(Saved data entries)
★ ★ ★ ★

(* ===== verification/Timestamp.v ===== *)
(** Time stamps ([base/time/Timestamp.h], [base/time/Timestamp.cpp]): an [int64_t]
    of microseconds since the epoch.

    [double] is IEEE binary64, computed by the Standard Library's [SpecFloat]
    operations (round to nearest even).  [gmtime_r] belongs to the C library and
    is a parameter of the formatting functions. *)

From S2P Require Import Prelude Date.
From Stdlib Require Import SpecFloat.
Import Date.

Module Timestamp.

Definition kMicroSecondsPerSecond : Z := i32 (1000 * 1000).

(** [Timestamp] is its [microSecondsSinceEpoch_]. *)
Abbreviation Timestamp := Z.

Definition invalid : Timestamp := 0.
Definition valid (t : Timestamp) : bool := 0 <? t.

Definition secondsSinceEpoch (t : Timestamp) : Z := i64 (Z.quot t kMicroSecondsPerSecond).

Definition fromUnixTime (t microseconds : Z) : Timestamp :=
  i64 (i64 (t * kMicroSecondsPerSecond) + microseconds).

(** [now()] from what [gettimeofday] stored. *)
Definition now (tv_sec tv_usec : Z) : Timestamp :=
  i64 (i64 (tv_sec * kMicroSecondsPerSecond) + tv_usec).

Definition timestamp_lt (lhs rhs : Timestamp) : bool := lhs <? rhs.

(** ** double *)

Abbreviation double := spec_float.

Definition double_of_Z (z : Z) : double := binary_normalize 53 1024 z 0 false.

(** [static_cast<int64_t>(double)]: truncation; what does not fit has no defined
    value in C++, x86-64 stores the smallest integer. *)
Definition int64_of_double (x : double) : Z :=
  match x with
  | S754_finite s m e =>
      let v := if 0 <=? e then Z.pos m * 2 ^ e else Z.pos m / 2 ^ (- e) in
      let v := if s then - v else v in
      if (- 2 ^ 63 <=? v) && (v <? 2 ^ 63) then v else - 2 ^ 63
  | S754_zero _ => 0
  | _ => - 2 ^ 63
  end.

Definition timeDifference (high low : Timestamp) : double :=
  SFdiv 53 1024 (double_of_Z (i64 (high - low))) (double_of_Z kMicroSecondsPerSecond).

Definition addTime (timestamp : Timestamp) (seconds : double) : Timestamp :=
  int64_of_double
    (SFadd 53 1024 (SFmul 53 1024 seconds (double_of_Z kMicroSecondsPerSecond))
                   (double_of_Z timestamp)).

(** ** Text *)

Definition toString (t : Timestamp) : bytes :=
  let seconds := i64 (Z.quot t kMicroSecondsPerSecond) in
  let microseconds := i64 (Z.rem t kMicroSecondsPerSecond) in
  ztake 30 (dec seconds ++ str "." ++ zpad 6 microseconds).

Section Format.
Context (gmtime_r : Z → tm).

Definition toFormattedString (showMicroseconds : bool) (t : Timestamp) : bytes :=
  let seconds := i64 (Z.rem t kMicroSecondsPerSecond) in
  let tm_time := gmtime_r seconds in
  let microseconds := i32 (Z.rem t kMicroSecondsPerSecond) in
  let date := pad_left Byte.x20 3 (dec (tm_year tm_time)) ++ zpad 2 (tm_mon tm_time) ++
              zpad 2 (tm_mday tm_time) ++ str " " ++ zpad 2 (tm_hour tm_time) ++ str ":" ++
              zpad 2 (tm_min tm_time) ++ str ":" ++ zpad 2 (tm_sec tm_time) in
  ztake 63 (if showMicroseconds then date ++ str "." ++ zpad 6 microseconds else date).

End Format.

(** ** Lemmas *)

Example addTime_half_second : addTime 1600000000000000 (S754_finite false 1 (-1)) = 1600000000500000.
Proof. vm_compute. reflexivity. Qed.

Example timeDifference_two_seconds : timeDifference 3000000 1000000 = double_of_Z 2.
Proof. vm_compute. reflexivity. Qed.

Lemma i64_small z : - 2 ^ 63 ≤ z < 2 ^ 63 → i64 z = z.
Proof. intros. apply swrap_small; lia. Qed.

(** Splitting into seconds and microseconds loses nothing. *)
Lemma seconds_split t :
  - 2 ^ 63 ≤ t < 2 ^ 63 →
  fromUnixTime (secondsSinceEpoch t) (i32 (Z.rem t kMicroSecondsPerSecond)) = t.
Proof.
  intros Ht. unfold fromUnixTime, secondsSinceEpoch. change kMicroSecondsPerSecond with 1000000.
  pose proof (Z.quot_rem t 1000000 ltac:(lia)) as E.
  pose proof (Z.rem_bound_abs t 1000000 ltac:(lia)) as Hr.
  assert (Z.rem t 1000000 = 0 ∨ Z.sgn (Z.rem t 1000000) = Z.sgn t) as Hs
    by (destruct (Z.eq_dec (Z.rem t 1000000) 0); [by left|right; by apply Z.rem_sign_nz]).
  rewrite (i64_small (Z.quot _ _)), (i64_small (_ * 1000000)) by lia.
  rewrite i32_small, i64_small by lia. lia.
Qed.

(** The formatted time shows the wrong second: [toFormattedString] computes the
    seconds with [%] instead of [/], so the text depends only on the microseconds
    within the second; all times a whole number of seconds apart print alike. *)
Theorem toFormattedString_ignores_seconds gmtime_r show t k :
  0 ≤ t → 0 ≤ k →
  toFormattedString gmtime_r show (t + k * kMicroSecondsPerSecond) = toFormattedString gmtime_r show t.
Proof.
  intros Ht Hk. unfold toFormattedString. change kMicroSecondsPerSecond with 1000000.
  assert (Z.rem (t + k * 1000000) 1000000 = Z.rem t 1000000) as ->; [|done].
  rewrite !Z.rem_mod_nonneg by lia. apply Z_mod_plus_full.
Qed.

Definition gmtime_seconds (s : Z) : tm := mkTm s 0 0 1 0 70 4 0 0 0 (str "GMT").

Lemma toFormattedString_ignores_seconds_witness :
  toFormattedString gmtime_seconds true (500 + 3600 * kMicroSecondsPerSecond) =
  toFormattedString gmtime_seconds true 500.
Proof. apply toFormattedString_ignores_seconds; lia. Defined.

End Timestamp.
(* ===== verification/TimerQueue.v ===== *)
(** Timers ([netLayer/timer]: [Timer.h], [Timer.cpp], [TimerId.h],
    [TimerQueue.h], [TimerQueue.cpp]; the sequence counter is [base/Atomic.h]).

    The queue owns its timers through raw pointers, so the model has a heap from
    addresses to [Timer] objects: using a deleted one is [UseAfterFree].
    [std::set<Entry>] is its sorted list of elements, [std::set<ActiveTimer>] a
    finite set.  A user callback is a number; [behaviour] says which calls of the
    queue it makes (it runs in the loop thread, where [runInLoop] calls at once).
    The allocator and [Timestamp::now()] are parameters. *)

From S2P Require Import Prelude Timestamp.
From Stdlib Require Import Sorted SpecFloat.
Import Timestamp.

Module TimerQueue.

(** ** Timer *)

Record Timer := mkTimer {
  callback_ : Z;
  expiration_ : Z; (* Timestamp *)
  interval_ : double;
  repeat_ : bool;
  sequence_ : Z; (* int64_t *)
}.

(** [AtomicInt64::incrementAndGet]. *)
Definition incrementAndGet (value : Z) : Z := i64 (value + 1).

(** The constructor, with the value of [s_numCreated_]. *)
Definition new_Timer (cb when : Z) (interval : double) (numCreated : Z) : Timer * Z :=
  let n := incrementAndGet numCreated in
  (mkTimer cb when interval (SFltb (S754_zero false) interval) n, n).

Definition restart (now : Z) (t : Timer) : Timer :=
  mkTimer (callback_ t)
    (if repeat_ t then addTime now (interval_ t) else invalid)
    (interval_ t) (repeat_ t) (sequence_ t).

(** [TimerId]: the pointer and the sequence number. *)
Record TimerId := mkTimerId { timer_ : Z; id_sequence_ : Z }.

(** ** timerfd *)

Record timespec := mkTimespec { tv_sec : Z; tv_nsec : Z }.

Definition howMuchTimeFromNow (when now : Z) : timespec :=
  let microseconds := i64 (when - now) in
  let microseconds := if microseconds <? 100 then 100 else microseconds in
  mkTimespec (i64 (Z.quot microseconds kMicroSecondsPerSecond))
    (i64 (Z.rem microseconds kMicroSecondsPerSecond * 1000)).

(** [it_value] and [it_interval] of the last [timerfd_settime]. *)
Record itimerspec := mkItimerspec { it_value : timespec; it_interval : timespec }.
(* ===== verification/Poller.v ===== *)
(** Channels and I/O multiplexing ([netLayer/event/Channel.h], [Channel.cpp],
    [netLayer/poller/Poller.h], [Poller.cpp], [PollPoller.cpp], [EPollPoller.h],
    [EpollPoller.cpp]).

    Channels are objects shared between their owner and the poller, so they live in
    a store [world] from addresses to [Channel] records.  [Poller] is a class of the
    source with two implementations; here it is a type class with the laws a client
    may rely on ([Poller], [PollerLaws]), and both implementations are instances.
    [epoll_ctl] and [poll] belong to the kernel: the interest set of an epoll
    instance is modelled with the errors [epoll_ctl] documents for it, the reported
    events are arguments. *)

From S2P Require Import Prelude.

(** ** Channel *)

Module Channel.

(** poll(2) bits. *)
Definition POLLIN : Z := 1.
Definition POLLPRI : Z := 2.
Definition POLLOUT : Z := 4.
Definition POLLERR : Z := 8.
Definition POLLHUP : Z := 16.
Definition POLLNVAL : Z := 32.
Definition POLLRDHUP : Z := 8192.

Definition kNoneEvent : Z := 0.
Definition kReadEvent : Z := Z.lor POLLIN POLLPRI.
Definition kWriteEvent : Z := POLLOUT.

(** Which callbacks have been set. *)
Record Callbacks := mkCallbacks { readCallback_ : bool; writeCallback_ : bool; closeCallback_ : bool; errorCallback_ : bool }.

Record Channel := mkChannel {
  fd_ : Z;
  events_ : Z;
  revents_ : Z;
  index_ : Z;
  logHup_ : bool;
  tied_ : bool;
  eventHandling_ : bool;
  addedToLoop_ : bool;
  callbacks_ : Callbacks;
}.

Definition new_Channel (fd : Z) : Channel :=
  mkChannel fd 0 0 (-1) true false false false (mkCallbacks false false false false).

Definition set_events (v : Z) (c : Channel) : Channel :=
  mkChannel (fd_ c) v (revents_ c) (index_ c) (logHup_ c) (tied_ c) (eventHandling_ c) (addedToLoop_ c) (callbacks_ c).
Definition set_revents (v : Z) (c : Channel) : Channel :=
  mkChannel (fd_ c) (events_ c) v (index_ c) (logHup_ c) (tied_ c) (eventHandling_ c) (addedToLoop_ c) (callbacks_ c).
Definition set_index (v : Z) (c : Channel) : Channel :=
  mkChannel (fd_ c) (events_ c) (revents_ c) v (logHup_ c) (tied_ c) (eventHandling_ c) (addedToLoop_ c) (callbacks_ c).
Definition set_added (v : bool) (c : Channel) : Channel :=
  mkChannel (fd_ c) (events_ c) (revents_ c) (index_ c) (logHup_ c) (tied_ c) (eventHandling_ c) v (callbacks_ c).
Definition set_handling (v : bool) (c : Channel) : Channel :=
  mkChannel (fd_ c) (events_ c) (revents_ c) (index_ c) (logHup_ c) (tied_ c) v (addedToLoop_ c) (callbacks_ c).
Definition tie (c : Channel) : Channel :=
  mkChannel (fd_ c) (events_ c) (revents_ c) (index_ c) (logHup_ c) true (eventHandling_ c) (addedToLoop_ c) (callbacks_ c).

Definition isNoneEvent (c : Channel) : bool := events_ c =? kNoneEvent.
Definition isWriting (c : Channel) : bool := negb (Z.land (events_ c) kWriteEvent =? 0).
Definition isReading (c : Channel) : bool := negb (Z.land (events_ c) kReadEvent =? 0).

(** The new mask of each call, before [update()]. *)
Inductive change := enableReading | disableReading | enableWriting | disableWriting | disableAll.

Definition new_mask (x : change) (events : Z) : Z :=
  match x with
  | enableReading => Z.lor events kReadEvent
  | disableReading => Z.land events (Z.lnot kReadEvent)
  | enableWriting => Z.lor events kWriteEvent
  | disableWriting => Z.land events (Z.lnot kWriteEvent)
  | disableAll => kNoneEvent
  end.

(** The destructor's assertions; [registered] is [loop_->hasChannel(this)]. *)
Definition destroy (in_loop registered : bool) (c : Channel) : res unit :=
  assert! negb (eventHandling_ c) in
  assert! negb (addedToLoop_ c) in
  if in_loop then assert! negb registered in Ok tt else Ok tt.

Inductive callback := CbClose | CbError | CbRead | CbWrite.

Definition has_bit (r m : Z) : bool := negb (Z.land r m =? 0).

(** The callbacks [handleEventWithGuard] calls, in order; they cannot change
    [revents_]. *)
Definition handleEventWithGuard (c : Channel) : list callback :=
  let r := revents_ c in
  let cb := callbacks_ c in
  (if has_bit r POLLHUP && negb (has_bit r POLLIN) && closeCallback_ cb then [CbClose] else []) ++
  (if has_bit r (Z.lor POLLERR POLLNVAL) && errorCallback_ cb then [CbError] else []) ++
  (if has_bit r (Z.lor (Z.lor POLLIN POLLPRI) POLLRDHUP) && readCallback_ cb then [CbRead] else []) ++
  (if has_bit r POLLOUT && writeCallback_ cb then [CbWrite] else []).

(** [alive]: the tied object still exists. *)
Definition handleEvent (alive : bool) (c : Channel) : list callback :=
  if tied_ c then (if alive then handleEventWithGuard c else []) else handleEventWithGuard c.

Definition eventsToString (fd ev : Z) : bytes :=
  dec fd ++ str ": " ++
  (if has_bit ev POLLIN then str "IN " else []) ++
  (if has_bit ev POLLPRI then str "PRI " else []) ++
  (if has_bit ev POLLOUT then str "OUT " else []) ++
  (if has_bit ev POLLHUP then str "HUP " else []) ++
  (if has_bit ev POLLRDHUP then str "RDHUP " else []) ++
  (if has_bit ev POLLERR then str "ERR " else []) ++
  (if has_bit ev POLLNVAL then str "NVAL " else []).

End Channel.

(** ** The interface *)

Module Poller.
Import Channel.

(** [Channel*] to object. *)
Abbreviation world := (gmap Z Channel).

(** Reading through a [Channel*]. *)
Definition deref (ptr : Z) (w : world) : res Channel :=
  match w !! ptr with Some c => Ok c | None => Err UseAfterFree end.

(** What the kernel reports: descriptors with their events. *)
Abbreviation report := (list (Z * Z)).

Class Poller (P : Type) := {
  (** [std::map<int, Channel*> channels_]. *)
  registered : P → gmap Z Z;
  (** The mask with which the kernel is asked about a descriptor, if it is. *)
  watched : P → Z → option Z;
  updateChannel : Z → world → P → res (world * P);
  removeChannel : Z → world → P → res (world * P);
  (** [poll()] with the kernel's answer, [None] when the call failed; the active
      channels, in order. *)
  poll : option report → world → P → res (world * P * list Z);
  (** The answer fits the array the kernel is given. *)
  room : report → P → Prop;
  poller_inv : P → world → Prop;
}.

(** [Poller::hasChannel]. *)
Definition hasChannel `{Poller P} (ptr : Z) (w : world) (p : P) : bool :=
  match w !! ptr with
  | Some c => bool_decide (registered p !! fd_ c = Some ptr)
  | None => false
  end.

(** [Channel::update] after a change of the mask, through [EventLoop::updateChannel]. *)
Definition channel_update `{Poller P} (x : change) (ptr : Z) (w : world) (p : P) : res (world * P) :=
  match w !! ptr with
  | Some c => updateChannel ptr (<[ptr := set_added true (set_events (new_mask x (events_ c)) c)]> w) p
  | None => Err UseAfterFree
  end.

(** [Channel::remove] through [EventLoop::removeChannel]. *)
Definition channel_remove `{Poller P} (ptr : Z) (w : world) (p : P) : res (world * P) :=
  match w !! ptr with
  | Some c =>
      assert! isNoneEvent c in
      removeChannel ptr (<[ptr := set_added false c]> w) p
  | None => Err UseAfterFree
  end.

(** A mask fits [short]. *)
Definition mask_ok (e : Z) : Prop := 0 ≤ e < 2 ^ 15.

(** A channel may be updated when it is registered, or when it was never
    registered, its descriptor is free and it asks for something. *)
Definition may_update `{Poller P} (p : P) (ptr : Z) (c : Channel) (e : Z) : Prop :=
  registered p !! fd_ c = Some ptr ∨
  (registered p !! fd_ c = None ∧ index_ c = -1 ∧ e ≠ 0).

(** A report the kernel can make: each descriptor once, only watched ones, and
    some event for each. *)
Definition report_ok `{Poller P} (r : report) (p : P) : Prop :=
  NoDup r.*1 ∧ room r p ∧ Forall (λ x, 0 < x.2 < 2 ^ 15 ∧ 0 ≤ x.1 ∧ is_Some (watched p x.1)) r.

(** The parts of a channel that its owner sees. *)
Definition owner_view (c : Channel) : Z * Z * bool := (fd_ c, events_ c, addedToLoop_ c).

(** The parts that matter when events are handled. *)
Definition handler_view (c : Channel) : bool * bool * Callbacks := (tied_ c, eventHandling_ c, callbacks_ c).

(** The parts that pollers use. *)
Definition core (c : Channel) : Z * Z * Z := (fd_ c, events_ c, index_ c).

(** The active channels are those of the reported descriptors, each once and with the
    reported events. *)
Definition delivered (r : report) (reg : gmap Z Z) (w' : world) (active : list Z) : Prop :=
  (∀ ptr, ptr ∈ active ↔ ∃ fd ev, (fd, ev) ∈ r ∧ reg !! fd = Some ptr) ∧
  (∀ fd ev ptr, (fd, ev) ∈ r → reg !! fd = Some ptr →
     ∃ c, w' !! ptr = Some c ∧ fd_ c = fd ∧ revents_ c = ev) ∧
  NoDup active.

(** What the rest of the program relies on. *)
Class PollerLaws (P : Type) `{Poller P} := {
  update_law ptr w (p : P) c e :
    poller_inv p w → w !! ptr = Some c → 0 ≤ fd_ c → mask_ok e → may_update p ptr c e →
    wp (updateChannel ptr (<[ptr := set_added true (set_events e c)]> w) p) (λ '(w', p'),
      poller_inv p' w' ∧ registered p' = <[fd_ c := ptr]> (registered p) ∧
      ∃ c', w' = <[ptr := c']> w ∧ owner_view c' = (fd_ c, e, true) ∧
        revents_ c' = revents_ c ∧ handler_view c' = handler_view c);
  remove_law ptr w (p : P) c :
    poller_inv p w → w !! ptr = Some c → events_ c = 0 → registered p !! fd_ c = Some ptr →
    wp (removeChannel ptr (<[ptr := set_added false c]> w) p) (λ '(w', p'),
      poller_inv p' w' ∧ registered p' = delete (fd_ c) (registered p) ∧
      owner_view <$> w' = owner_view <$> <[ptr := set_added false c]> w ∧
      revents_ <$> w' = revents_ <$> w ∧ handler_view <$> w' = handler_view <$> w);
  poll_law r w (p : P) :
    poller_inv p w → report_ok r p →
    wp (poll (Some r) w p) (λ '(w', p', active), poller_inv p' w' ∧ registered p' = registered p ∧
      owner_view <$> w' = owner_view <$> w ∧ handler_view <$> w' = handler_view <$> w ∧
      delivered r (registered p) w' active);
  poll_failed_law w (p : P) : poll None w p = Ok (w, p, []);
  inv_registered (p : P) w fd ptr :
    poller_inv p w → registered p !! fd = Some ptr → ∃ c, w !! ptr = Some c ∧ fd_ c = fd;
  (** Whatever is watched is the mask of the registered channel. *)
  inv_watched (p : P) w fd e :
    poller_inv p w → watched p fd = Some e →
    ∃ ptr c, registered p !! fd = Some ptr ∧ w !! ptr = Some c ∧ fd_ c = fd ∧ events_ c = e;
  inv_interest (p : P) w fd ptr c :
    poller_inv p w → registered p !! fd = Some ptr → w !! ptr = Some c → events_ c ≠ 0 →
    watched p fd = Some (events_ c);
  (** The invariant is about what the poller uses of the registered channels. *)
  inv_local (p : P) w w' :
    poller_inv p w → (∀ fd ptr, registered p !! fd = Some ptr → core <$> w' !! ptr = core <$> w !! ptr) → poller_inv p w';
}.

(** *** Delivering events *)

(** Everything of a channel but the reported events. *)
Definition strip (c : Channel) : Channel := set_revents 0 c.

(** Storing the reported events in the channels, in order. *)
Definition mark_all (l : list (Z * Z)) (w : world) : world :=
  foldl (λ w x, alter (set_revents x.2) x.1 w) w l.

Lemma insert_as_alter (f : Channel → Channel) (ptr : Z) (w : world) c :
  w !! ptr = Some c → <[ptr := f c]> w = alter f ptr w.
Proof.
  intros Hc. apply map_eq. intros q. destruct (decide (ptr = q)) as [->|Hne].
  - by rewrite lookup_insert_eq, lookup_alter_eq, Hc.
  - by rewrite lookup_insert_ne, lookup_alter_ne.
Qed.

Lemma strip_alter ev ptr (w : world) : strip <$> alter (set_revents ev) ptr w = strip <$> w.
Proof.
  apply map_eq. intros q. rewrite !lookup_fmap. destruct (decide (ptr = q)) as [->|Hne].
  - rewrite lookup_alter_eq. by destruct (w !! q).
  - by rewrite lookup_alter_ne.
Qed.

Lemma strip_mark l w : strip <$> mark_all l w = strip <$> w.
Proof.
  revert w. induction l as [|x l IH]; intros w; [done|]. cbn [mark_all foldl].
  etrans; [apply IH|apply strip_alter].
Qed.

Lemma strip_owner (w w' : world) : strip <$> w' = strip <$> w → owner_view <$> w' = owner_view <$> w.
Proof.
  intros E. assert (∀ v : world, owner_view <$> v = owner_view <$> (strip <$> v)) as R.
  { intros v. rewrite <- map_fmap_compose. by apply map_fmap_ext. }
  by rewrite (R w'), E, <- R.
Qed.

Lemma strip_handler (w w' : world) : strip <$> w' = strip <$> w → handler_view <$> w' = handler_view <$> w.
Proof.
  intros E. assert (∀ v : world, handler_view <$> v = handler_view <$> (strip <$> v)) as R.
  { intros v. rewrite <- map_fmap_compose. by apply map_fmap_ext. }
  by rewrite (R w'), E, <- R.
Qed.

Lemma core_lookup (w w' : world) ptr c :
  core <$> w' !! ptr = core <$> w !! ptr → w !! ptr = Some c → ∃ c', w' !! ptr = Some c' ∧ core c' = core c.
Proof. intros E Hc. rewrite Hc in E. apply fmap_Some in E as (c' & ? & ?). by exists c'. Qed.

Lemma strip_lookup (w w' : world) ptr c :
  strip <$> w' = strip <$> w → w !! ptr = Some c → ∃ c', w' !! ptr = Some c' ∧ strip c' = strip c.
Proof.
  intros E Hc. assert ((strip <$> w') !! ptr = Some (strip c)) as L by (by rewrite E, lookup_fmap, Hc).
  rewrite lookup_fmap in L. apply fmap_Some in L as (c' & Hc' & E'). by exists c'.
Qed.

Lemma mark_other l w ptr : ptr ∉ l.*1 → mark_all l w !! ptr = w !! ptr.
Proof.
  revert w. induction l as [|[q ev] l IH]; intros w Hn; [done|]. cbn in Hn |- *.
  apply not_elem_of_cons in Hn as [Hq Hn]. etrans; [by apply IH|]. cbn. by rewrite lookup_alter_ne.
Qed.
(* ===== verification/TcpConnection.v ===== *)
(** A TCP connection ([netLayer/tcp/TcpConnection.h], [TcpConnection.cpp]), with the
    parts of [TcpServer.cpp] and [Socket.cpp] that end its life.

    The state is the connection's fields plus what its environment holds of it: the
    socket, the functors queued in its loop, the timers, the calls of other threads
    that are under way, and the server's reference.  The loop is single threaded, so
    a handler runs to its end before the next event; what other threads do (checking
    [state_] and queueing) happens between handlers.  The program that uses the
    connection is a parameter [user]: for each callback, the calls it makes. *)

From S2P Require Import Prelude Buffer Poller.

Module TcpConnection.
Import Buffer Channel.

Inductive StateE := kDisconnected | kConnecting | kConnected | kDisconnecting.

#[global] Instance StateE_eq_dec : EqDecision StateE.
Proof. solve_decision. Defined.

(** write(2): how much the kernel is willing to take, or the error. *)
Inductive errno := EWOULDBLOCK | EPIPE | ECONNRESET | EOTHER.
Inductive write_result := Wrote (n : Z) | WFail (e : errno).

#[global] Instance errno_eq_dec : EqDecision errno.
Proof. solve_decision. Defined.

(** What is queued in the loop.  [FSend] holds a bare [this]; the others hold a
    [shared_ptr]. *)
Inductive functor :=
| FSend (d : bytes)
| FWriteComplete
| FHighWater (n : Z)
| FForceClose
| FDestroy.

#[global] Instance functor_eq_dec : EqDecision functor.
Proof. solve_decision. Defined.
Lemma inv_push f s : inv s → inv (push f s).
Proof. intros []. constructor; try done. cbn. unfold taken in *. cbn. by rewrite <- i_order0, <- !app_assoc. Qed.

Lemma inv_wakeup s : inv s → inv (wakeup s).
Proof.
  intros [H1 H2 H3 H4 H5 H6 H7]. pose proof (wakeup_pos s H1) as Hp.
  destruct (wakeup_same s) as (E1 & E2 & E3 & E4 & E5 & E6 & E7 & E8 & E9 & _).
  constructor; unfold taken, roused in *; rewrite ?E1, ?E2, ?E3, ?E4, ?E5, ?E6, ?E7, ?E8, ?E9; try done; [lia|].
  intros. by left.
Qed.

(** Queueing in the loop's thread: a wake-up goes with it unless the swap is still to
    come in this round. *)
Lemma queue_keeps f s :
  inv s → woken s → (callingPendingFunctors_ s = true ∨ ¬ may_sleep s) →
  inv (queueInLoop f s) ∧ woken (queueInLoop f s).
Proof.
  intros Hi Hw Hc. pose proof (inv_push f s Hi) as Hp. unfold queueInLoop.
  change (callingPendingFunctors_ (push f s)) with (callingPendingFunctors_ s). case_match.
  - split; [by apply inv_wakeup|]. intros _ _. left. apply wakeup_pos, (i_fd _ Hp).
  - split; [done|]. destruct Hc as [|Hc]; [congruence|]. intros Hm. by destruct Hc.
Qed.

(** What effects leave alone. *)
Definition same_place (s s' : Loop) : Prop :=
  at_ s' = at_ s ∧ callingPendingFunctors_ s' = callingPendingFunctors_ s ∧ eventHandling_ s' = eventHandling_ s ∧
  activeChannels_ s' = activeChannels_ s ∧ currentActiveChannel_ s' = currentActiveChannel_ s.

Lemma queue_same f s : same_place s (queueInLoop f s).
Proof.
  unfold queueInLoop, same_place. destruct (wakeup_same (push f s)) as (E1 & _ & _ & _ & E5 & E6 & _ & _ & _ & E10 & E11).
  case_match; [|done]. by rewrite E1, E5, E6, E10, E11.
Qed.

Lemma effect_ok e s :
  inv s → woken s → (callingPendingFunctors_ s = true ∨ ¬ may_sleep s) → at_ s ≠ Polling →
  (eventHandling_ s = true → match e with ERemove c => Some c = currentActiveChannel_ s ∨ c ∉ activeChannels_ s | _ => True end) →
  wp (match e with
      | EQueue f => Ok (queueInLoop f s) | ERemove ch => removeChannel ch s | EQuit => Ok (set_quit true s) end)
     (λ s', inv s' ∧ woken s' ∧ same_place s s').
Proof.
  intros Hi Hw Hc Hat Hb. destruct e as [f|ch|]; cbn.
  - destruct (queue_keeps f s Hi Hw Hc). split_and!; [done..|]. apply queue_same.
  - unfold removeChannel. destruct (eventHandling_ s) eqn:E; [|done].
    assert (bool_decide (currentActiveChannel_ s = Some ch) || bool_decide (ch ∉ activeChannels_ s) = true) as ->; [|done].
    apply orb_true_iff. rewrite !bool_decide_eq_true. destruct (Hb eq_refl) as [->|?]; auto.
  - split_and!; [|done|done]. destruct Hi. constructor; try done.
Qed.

★ ★ ★ ★

— WHAT IS REQUIRED —
Retype exactly the lines of the data above, starting at its first line and finishing with the line that has "is a parameter of" in it.

— SOLUTION TO THE PROBLEM —
(* ===== verification/Timestamp.v ===== *)
(** Time stamps ([base/time/Timestamp.h], [base/time/Timestamp.cpp]): an [int64_t]
    of microseconds since the epoch.

    [double] is IEEE binary64, computed by the Standard Library's [SpecFloat]
    operations (round to nearest even).  [gmtime_r] belongs to the C library and
    is a parameter of the formatting functions. *)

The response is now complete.